東京都写真美術館ホール
● 恵比寿の東京都写真美術館のホールで,草間彌生を追ったドキュメンタリー映画「草間彌生 わたし大好き」が再上映されると知ったので,今日,見てきた。13時から。チケットは1,500円。
天気が生憎の(と言いたくなるね,どうしても)雨。桜の時期は雨の日が多いよなぁ。
● 草間さん,絵のほかに詩も書くんですね。で,自分の作品を見て,こんなすごいの見たことない,と言う。昔から自分は天才だと思っていた,今以上に,とも。
そうでなければ芸術家としてやっていけないよ,ってこと。
● 他者の作品を見ることはあまりないらしい。自分の作品以外に興味を向けない。と,本人は語るんだけど,実際はどうなんだろう。
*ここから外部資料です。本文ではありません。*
(** The cases of [split_from], as an induction principle: the end of the
    text, a line feed, a carriage return with its line feed, and any other
    code unit (a carriage return that no line feed follows included). *)
Lemma split_from_cases (P : jsstring -> jsstring -> list jsstring -> Prop) :
  (forall cur, P cur [] [cur]) ->
  (forall cur rest,
     P [] rest (JsString.split_from [] rest) ->
     P cur (JsString.LF :: rest) (cur :: JsString.split_from [] rest)) ->
  (forall cur rest,
     P [] rest (JsString.split_from [] rest) ->
     P cur (JsString.CR :: JsString.LF :: rest) (cur :: JsString.split_from [] rest)) ->
  (forall cur c rest,
     c <> JsString.LF ->
     P (cur ++ [c]) rest (JsString.split_from (cur ++ [c]) rest) ->
     P cur (c :: rest) (JsString.split_from (cur ++ [c]) rest)) ->
  forall cur s, P cur s (JsString.split_from cur s).
Proof.
  intros Hend Hlf Hcrlf Hother cur s.
  remember (List.length s) as n eqn:Hn.
  revert cur s Hn. induction n as [n IH] using lt_wf_ind. intros cur s Hn.
  destruct s as [|c rest]; [apply Hend|].
  simpl. destruct (N.eqb_spec c JsString.LF) as [E|Hc].
  - subst c. apply Hlf.
    apply (IH (List.length rest)); [simpl in Hn; lia | reflexivity].
  - destruct (N.eqb_spec c JsString.CR) as [E|Hc'].
    + subst c. destruct rest as [|d rest'].
      * apply Hother; [exact Hc|]. apply Hend.
      * destruct (N.eqb_spec d JsString.LF) as [E|Hd].
        -- subst d. apply Hcrlf.
           apply (IH (List.length rest')); [simpl in Hn; lia | reflexivity].
        -- apply Hother; [exact Hc|].
           apply (IH (List.length (d :: rest'))); [simpl in *; lia | reflexivity].
    + apply Hother; [exact Hc|].
      apply (IH (List.length rest)); [simpl in Hn; lia | reflexivity].
Qed.

(** A text has one more line than it has line feeds. *)
Lemma split_lines_length (s : jsstring) :
  List.length (JsString.split_lines s) = S (line_feeds s).
Proof.
  unfold JsString.split_lines. generalize (@nil N) as cur. intros cur.
  apply (split_from_cases (fun _ s out => List.length out = S (line_feeds s))).
  - reflexivity.
  - intros c0 rest H. simpl. rewrite H. reflexivity.
  - intros c0 rest H. simpl. rewrite H. reflexivity.
  - intros c0 c rest Hc H. rewrite H. unfold line_feeds. cbn [filter].
    destruct (N.eqb_spec JsString.LF c) as [E|_]; [congruence | reflexivity].
Qed.

(** No line of a text has a line feed in it. *)
Lemma split_lines_no_line_feed (s : jsstring) :
  Forall (Forall (fun c => c <> JsString.LF)) (JsString.split_lines s).
Proof.
  unfold JsString.split_lines.
  assert (H : Forall (fun c => c <> JsString.LF) (@nil N)) by constructor.
  revert H. generalize (@nil N) as cur. intros cur.
  apply (split_from_cases (fun cur _ out =>
           Forall (fun c => c <> JsString.LF) cur ->
           Forall (Forall (fun c => c <> JsString.LF)) out)).
  - intros c0 H. constructor; [exact H | constructor].
  - intros c0 rest IH H. constructor; [exact H|]. apply IH. constructor.
  - intros c0 rest IH H. constructor; [exact H|]. apply IH. constructor.
  - intros c0 c rest Hc IH H. apply IH. apply Forall_app. split; [exact H|].
    constructor; [exact Hc | constructor].
Qed.

(** A plain line is read through to its end. *)
Lemma split_from_plain (p cur rest : jsstring) :
  plain p ->
  JsString.split_from cur (p ++ rest) = JsString.split_from (cur ++ p) rest.
Proof.
  intros H. revert cur. induction H as [|c p [Hlf Hcr] _ IH]; intros cur; simpl.
  - rewrite app_nil_r. reflexivity.
  - destruct (N.eqb_spec c JsString.LF) as [E|_]; [contradiction|].
    destruct (N.eqb_spec c JsString.CR) as [E|_]; [contradiction|].
    rewrite IH. rewrite <- app_assoc. reflexivity.
Qed.

Lemma split_from_LF (cur rest : jsstring) :
  JsString.split_from cur ([JsString.LF] ++ rest) = cur :: JsString.split_from [] rest.
Proof. reflexivity. Qed.

Lemma split_from_CRLF (cur rest : jsstring) :
  JsString.split_from cur ([JsString.CR; JsString.LF] ++ rest)
  = cur :: JsString.split_from [] rest.
Proof. reflexivity. Qed.

Lemma split_from_join (sep : jsstring) (ps : list jsstring) (p cur : jsstring) :
  sep = [JsString.LF] \/ sep = [JsString.CR; JsString.LF] ->
  Forall plain (p :: ps) ->
  JsString.split_from cur (JsString.join sep (p :: ps)) = (cur ++ p) :: ps.
Proof.
  intros Hsep. revert p cur. induction ps as [|q ps IH]; intros p cur Hplain.
  - inversion Hplain; subst. cbn [JsString.join].
    rewrite <- (app_nil_r p) at 1. rewrite split_from_plain by assumption. reflexivity.
  - inversion Hplain as [|? ? Hp Hrest]; subst.
    change (JsString.join sep (p :: q :: ps))
      with (p ++ sep ++ JsString.join sep (q :: ps)).
    rewrite split_from_plain by exact Hp.
    destruct Hsep as [E | E]; rewrite E in *.
    + rewrite split_from_LF, (IH q [] Hrest). reflexivity.
    + rewrite split_from_CRLF, (IH q [] Hrest). reflexivity.
Qed.

(** Splitting undoes joining plain lines with line feeds, with or without
    carriage returns before them. *)
Lemma split_join (sep : jsstring) (ls : list jsstring) :
  sep = [JsString.LF] \/ sep = [JsString.CR; JsString.LF] ->
  ls <> [] ->
  Forall plain ls ->
  JsString.split_lines (JsString.join sep ls) = ls.
Proof.
  intros Hsep Hne Hplain. unfold JsString.split_lines.
  destruct ls as [|p ps]; [contradiction|].
  apply (split_from_join [] Hsep Hplain).
Qed.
いや,実際もそうなんでしょうね。これだけ創作に打ちこんでいたら,人の作品を見ている暇はない。
自分の内側にあるものを外部化するのが創作だとすると,それくらいじゃないと創作なんかできないのかもしれない。
このあたりは,創作からはるかに遠い位置にいる自分には想像することもままならないんだけどさ。
● でも,若いときは違ったはずだよね。自分の内側に発酵の素になるものを溜めなければいけなかったはずだから。
彼女は若い時期をアメリカで過ごした。今の彼女の作品がワールドワイドなのはそれも一因かもしれない。
と,思わず書いてしまった。そう考えるとわかりやすいからだ。けど,それも違うんだろうね。そんな単純は話じゃないんだろう。
● 真っ白なキャンバスに,マジックでためらうことなく最初の線を引く。
書いているときは無心。その無心の状態で,何をどう書くか,そのアイディアが次々に湧いてくる,と言う。
● 幼少の頃は,過酷な家庭環境で育った。しかし,それは“前衛芸術家”としての現在の彼女を作りあげるうえでは,あまり関係ないのだろうと思えた。
● 90歳近い年齢になる。が,創作の質はまったく落ちていないようだ。そういう例は,ピカソと草間彌生だけではないか。
ただし,ぼくには彼女の作品を評する術がない。自分の脳が勝手に使いだす鑑賞方法論は非常に狭いもので,彼女が相当なスピードで生みだす作品を捉える幅に欠けている。
● こういう人に密着して映像を撮るのは,撮る方も大変でしょうね。ときどき,草間さんにカメラマンが叱られていたけれど,実際には,そういう場面はもっとあったんだろうから。
それを敢えてやるというのは,撮る側が草間さんに心酔しているからだろうか。
● ただ,ちょっと気になったところがあって。カメラマンが草間さんに質問をするところが何度かあるんだよ。その質問が,何というか,つまらない質問なんだよ。「先生にとって○○とは何ですか」みたいな。
気難しい人なら,質問のつまらなさに腹を立てるかもしれないよ。